(Saved data entries)

※

Lemma mstep_inv kls s l r :
  minv kls s → 0 < w → one_writer l = true → mstep l s = Some r →
  ∃ s' kls', r = Done s' ∧ minv (kls ++ kls') s'.
Proof.
  intros Hs Hw Hl E. destruct l as [l|v| |]; cbn [one_writer] in Hl.
  - destruct (steps_inv kls (kern_init w) (Done (kn s))) as (k0 & [= <-] & Hk);
      [by apply kinv_init|apply Hs|apply Hs|]. pose proof (kstep_inv l (kn s) Hk Hl) as Hstep.
    assert ((l = Tick → tick (kn s) ≠ TUpdate) ∧ ∃ k, kstep l (kn s) = Some k ∧ r = set_kern k s)
      as (Ht & k & Ek & ->).
    { destruct l; try done; cbn [mstep] in E;
        try (destruct (kstep _ _) as [k|] eqn:Ek; [|done]; injection E as <-; split; [done|by exists k]).
      destruct (tick (kn s)) eqn:Et; try done;
        (destruct (kstep _ _) as [k|] eqn:Ek; [|done]; injection E as <-; split; [done|by exists k]). }
    rewrite Ek in Hstep. destruct k as [k| |]; [|done..]. cbn [set_kern].
    eexists _, [l]. split; [done|]. by apply step_kernel.
  - assert (tick (kn s) = TUpdate) as Ht by (cbn [mstep] in E; by destruct (tick (kn s))).
    destruct (step_sample kls s v Hs Ht) as (s' & kls' & E' & H'). exists s', kls'. split; [congruence|done].
  - cbn [mstep] in E. destruct (_ && _); [|done]. injection E as <-. eexists _, []. rewrite app_nil_r.
    split; [done|]. apply step_reader; try done. intros _ Hq. apply show_inv_step; [done|]. by exists [].
  - cbn [mstep] in E. destruct (reading s); [|done]. injection E as <-. eexists _, []. rewrite app_nil_r.
    split; [done|]. assert (∀ en iv, let q := show_step en iv (sq s) in upc q = upc (sq s)
      ∧ published q = published (sq s) ∧ pm_cpu_buf q = pm_cpu_buf (sq s)) as Hshow
      by (intros en iv; unfold show_step; repeat case_match; done).
    destruct (Hshow (int_of_bool (pm_enabled (kn s))) (pm_interval_ms (kn s))) as (? & ? & ?).
    apply step_reader; try done. intros Hf. by apply show_step_inv.
Qed.

Lemma msteps_inv kls s ls r :
  minv kls s → 0 < w → forallb one_writer ls = true → msteps s ls r →
  ∃ s' kls', r = Done s' ∧ minv kls' s'.
Proof.
  intros Hs Hw Hls H. revert kls Hs Hls. induction H as [s|s l ls E|s l s' ls r E _ IH]; intros kls Hs Hls.
  - by exists s, kls.
  - cbn [forallb] in Hls. apply andb_prop in Hls as [Hl _].
    by destruct (mstep_inv kls s l Undef Hs Hw Hl E) as (? & ? & ? & _).
  - cbn [forallb] in Hls. apply andb_prop in Hls as [Hl Hls].
    destruct (mstep_inv kls s l _ Hs Hw Hl E) as (s1 & kls1 & [= <-] & H1). by eapply IH.
Qed.

Lemma steps_files ls k r :
  proc_files k = true → forallb single_writer ls = true → steps k ls (Done r) → proc_files r = true.
Proof.
  intros Hk Hls Hs. remember (Done r) as o eqn:Eo. revert Hk Hls Eo.
  induction Hs as [k|k l ls E|k l k' ls r' E Hs IH]; intros Hk Hls Eo; simplify_eq; [done|].
  cbn [forallb] in Hls. apply andb_prop in Hls as [Hl Hls]. apply IH; [|done..]. clear IH Hs Hls.
  destruct l as [i c|i| | | |]; try done; cbn in E; repeat (case_match; simplify_eq/=; try done);
    unfold schedule_delayed_work; repeat (case_match; simplify_eq/=; try done).
Qed.

(** A reader that no store disturbs, from any CPU on. *)
Lemma reads_rest k (q : seq_state L) seq d acc o :
  read_seqbegin (pm_seq q) = Some seq → take (length acc) (pm_cpu_buf q) = acc →
  length acc + d = length (pm_cpu_buf q) →
  msteps (mk_module k (set_show (SUsage seq acc) o q) true) (replicate (2 * d + 2) Read)
    (Done (mk_module k (set_show SEnd (o
       ++ imap (λ i, snap_line (length acc + i)) (drop (length acc) (pm_cpu_buf q))
       ++ [state_line (int_of_bool (pm_enabled k)) (pm_interval_ms k)]) q) false)).
Proof.
  intros Hb. revert acc o. induction d as [|d IH]; intros acc o Ha Hd.
  - assert (read_seqretry (pm_seq q) seq = false) as Hr.
    { apply (retry_law (pm_seq q)); [done|lia|lia|]. split; [done|]. apply begin_law. by exists seq. }
    rewrite drop_ge by lia. cbn [imap app]. eapply msteps_cons; [|eapply msteps_cons; [|apply msteps_nil]].
    + cbn. unfold show_step. cbn [spc set_show pm_cpu_buf]. rewrite lookup_ge_None_2 by lia.
      cbn [pm_seq set_show]. by rewrite Hr.
    + reflexivity.
  - destruct (lookup_lt_is_Some_2 (pm_cpu_buf q) (length acc)) as [p Hp]; [lia|].
    replace (2 * S d + 2) with (S (S (2 * d + 2))) by lia. cbn [replicate].
    eapply msteps_cons; [|eapply msteps_cons].
    + cbn [mstep reading]. unfold show_step. cbn [sq spc set_show pm_cpu_buf]. rewrite Hp. reflexivity.
    + cbn [mstep reading kn sq]. unfold show_step. cbn [sq spc set_show pm_cpu_buf out]. rewrite Hp.
      reflexivity.
    + replace (mk_snap (usage p) (ts p)) with p by by destruct p.
      assert (length (acc ++ [p]) = S (length acc)) as El by (rewrite length_app; cbn; lia).
      pose proof (IH (acc ++ [p]) (o ++ [snap_line (length acc) p])) as H. rewrite El in H.
      rewrite (drop_S _ p) by done. cbn [imap].
      replace (imap ((λ i, snap_line (length acc + i)) ∘ S) (drop (S (length acc)) (pm_cpu_buf q)))
        with (imap (λ i, snap_line (S (length acc) + i)) (drop (S (length acc)) (pm_cpu_buf q)))
        by (apply imap_ext; intros; cbn; by rewrite Nat.add_succ_r).
      rewrite Nat.add_0_r. rewrite <- app_assoc in H. cbn [app] in H. apply H; [|lia].
      rewrite (take_S_r _ _ p) by done. by rewrite Ha.
Qed.

(** The status file read while no update is in progress. *)
Lemma reads_quiet s :
  proc_files (kn s) = true → reading s = false → writing (pm_seq (sq s)) = false →
  msteps s (Open :: replicate (2 * length (pm_cpu_buf (sq s)) + 3) Read)
    (Done (mk_module (kn s) (set_show SEnd (imap snap_line (pm_cpu_buf (sq s))
       ++ [state_line (int_of_bool (pm_enabled (kn s))) (pm_interval_ms (kn s))]) (sq s)) false)).
Proof.
  intros Hf Hr Hw. destruct (proj2 (begin_law (pm_seq (sq s))) Hw) as [seq Hb].
  eapply msteps_cons; [cbn; by rewrite Hf, Hr|].
  replace (2 * length (pm_cpu_buf (sq s)) + 3) with (S (2 * length (pm_cpu_buf (sq s)) + 2)) by lia.
  cbn [replicate]. eapply msteps_cons.
  - cbn [mstep reading kn sq]. unfold show_step, stat_open_step.
    cbn [spc set_show pm_seq out]. rewrite Hb. reflexivity.
  - exact (reads_rest (kn s) (sq s) seq (length (pm_cpu_buf (sq s))) [] [] Hb eq_refl eq_refl).
Qed.
End lemmas.

(** ** Properties *)

(** C21: the module as a whole. However the work item's stores, one writer's commands, and the
    opens and loads of readers interleave, nothing undefined happens; the work item and the
    writer take steps of Kernel.v, and every update that the work item has made has been
    published once, each with samples of one call (as long as there are fewer than 2^31).
    When the writer is outside its commands and the sampler is off, no update is in progress,
    and a reader that opens the status file then reads, in 2n + 3 accesses, exactly the
    samples of the last update, then the flag cleared and the interval. *)
Theorem module_status_after_stop {L : Type} {HS : SeqLock L} {HL : SeqLockLaws L} (w n : nat)
    (ls : list mlabel) (r : res (module_state L)) :
  0 < w → forallb one_writer ls = true → msteps (module_init w n) ls r →
  ∃ s, r = Done s
    ∧ (∃ kls, forallb single_writer kls = true ∧ steps (kern_init w) kls (Done (kn s)))
    ∧ length (published (sq s)) = S (updates (kn s))
    ∧ (few (sq s) → Forall (snapshot n) (published (sq s))
       ∧ (writers (kn s) !! 0 = Some WIdle → pm_enabled (kn s) = false → reading s = false →
          ∃ b s', last (published (sq s)) = Some b
            ∧ msteps s (Open :: replicate (2 * n + 3) Read) (Done s') ∧ reading s' = false
            ∧ out (sq s') = imap snap_line b ++ [state_line 0 (pm_interval_ms (kn s))])).
Proof.
  intros Hw Hls H. destruct (msteps_inv w n [] _ ls r (minv_init w n) Hw Hls H) as (s & kls & -> & Hs).
  exists s. destruct Hs as [H1 H2 H3 H4 H5 H6]. split; [done|]. split; [by exists kls|].
  split; [exact H6|]. intros Hf. destruct (H3 Hf) as [Hl _ Hp _ Hwr _]. split; [exact Hp|].
  intros Hi He Hr. destruct (steps_inv kls _ _ (kinv_init w Hw) H2 H1) as (k & [= <-] & [_ Hk]).
  rewrite Hi, He in Hk. destruct Hk as (_ & _ & Ht).
  destruct H4 as [Hu|Hu]; [|congruence]. unfold writer_inv in Hwr. rewrite Hu in Hwr.
  pose proof (reads_quiet s (steps_files kls (kern_init w) _ eq_refl H2 H1) Hr (proj1 Hwr)) as Hq. rewrite Hl, He in Hq.
  eexists _, _. split; [by apply H5|]. split; [exact Hq|]. by split.
Qed.
(** The scan ends within its fuel and writes inside [items], whatever the text. *)
Lemma parse_rooms_total fuel p items allocd :
  length p < fuel → nul_free p → length items ≤ allocd → Forall wf_room items →
  ∃ rs, parse_rooms fuel p items allocd = Done (items ++ rs) ∧ Forall wf_room rs.
Proof.
  revert p items allocd. induction fuel as [|fuel IH]; intros p items allocd Hf Hn Ha Hi; [lia|].
  cbn [parse_rooms]. destruct (strstr p (lit "<room")) as [p1|] eqn:E1.
  2:{ exists []. rewrite app_nil_r. done. }
  destruct (strchr p1 ">"%char) as [e|] eqn:E2.
  2:{ exists []. rewrite app_nil_r. done. }
  pose proof (strstr_length _ _ _ E1). assert (length p1 < S fuel) as Hp1 by lia.
  apply strstr_Some in E1 as (a & b & -> & Ep). rewrite <- Ep in Hn.
  apply nul_free_app in Hn as [_ Hn1].
  apply strchr_Some in E2 as (a1 & b1 & Ep1 & -> & _). cbn [tail].
  assert (length b1 < fuel) by (rewrite Ep1, length_app in Hp1; simpl in Hp1; lia).
  assert (nul_free b1) by (rewrite Ep1, nul_free_app, nul_free_cons in Hn1; tauto).
  set (tag := take _ p1). assert (nul_free tag) as Ht by by apply nul_free_take.
  destruct (room_of_tag_arrays tag Ht) as (L1 & L2 & L3 & L4).
  destruct (starts_nul (id (room_of_tag tag))) eqn:S1; [by apply IH|].
  destruct (starts_nul (type (room_of_tag tag))) eqn:S2; [by apply IH|]. cbn [orb].
  assert (wf_room (room_of_tag tag)) as Hr.
  { apply not_true_iff_false in S1, S2.
    rewrite starts_nul_spec in S1 by lia. rewrite starts_nul_spec in S2 by lia.
    split; [done|]. split; [done|]. split; (split; [|done]).
    - destruct (cstr (id _)); [done|simpl; lia].
    - destruct (cstr (type _)); [done|simpl; lia]. }
  set (allocd1 := if length items =? allocd then _ else allocd).
  assert (length items < allocd1).
  { unfold allocd1. destruct (Nat.eqb_spec (length items) allocd); [|lia].
    destruct (Nat.eqb_spec allocd 0); lia. }
  destruct (Nat.ltb_spec (length items) allocd1); [|lia].
  destruct (IH b1 (items ++ [room_of_tag tag]) allocd1) as (rs & E & Hrs).
  { done. } { done. } { rewrite length_app. simpl. lia. } { apply Forall_app. auto. }
  exists (room_of_tag tag :: rs). rewrite E, <- app_assoc. split; [done|]. by constructor.
Qed.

※

THE PROBLEM:
For this exercise, reproduce exactly each line from the one containing "assert (nul_free b1)" through the last line of the data, and no others.

ANSWER SPACE:
  assert (nul_free b1) by (rewrite Ep1, nul_free_app, nul_free_cons in Hn1; tauto).
  set (tag := take _ p1). assert (nul_free tag) as Ht by by apply nul_free_take.
  destruct (room_of_tag_arrays tag Ht) as (L1 & L2 & L3 & L4).
  destruct (starts_nul (id (room_of_tag tag))) eqn:S1; [by apply IH|].
  destruct (starts_nul (type (room_of_tag tag))) eqn:S2; [by apply IH|]. cbn [orb].
  assert (wf_room (room_of_tag tag)) as Hr.
  { apply not_true_iff_false in S1, S2.
    rewrite starts_nul_spec in S1 by lia. rewrite starts_nul_spec in S2 by lia.
    split; [done|]. split; [done|]. split; (split; [|done]).
    - destruct (cstr (id _)); [done|simpl; lia].
    - destruct (cstr (type _)); [done|simpl; lia]. }
  set (allocd1 := if length items =? allocd then _ else allocd).
  assert (length items < allocd1).
  { unfold allocd1. destruct (Nat.eqb_spec (length items) allocd); [|lia].
    destruct (Nat.eqb_spec allocd 0); lia. }
  destruct (Nat.ltb_spec (length items) allocd1); [|lia].
  destruct (IH b1 (items ++ [room_of_tag tag]) allocd1) as (rs & E & Hrs).
  { done. } { done. } { rewrite length_app. simpl. lia. } { apply Forall_app. auto. }
  exists (room_of_tag tag :: rs). rewrite E, <- app_assoc. split; [done|]. by constructor.
Qed.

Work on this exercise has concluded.